Peter Baker, a drug investigator for the U.S. Food and Drug Administration, traveled two hundred miles east of Mumbai, along a highway choked by truck traffic and down a road with meandering cows, to get to his assignment. Behind a metal fence lay a massive biotech park, run by the Indian generic drug company Wockhardt Ltd. Amid the dozens of buildings, Baker’s job was to inspect a particular area of the plant—Plot H-14/2 — to ensure that it could safely make a sterile injectable drug used by American cancer patients.

Baker, thirty-three, had arrived lightly provisioned. He had just a few items in his backpack: a camera, a gel-ink pen, a green U.S. government-issued notebook, and his FDA identification. He had a graduate degree in analytical chemistry and a command of the Code of Federal Regulations, Title 21, the rules that governed drug manufacturing. But more importantly, he had his instincts: a strong sense of what to check and where to look, after completing eighty-one inspections over four and a half years at the FDA.

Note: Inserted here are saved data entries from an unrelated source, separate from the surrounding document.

(** * LinkUp: accounts, follow graph, posts and streams

    A shallow embedding of [models.py], of the views of [app.py] and of
    the forms of [postform.py], [loginform.py] and [registerform.py].
    The tables of the SQLite database are lists of rows in
    rowid order; the peewee calls of the source are functions over those
    lists; the Flask views are functions from the state of the world
    (database, session, flashed messages) to a response and a new state. *)

From Stdlib Require Import ZArith NArith List Bool Lia Permutation Sorted String.
From Stdlib Require Import Ascii.
Import ListNotations.

Open Scope Z_scope.

(** ** Python strings *)

(** A Python [str] is a sequence of Unicode code points. *)
Definition str := list N.

Definition str_of_string (s : string) : str :=
  map N_of_ascii (list_ascii_of_string s).

Fixpoint str_eqb (a b : str) : bool :=
  match a, b with
  | [], [] => true
  | x :: a', y :: b' => N.eqb x y && str_eqb a' b'
  | _, _ => false
  end.

(** [str.isspace] for one code point: the characters that [str.strip()]
    removes when called without an argument. *)
Definition isspace (c : N) : bool :=
  (((9 <=? c) && (c <=? 13)) || ((28 <=? c) && (c <=? 32))
   || (c =? 133) || (c =? 160) || (c =? 5760)
   || ((8192 <=? c) && (c <=? 8202))
   || (c =? 8232) || (c =? 8233) || (c =? 8239) || (c =? 8287)
   || (c =? 12288))%N.

Fixpoint lstrip (s : str) : str :=
  match s with
  | [] => []
  | c :: s' => if isspace c then lstrip s' else s
  end.

Definition rstrip (s : str) : str := rev (lstrip (rev s)).

(** [s.strip()] *)
Definition strip (s : str) : str := rstrip (lstrip s).

(** Truth value of a Python string: non-empty. *)
Definition truthy (s : str) : bool :=
  match s with [] => false | _ :: _ => true end.

(** ** SQLite's LIKE

    peewee's [**] operator is ILIKE, which the SQLite back end renders as
    [column LIKE ?].  LIKE folds the case of ASCII letters only, [%]
    matches any run of characters, [_] matches exactly one, and there is
    no escape character. *)

Definition ascii_lower (c : N) : N :=
  if ((65 <=? c) && (c <=? 90))%N then (c + 32)%N else c.

Definition lower (s : str) : str := map ascii_lower s.

Definition percent : N := 37.
Definition underscore : N := 95.

Fixpoint like (pattern : str) : str -> bool :=
  match pattern with
  | [] => fun s => match s with [] => true | _ :: _ => false end
  | c :: p' =>
      if N.eqb c percent then
        fix any (s : str) : bool :=
          like p' s || match s with [] => false | _ :: s' => any s' end
      else
        fun s =>
          match s with
          | [] => false
          | d :: s' =>
              (N.eqb c underscore || N.eqb (ascii_lower c) (ascii_lower d))
              && like p' s'
          end
  end.

(** ** The tables of models.py *)

Module User.
Record t := mk {
  id : Z;
  username : str;
  email : str;
  password : str;
  joined_at : Z;
  is_admin : bool
}.
End User.

Module Relationship.
Record t := mk {
  id : Z;
  from_user : Z;
  to_user : Z
}.
End Relationship.

Module Post.
Record t := mk {
  id : Z;
  timestamp : Z;
  user : Z;
  content : str
}.
End Post.

(** The database [public.db]: one list of rows per table, in rowid
    order (a new row is appended). *)
Record Database := mkDatabase {
  users : list User.t;
  relationships : list Relationship.t;
  posts : list Post.t
}.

At 9:00 a.m., the sun already burning, Baker and his colleague, an FDA microbiologist, showed their identification to guards at the gate and were ushered into the plant, where the vice president of manufacturing and other company officials waited anxiously to greet them. In a world of drab auditors toiling with checklists, Baker stood out. He was handsome and energetic. He wore his brownish-blond hair in a buzz cut. On one bicep, he sported the oversized tattooed initials of his motorcycle group. As the officials began their opening presentation, he interrupted with a staccato burst of questions. Was there any other manufacturing area on-site that made sterile drugs for the U.S. market, aside from Plot H-14/2? he asked repeatedly. No, the officials assured him.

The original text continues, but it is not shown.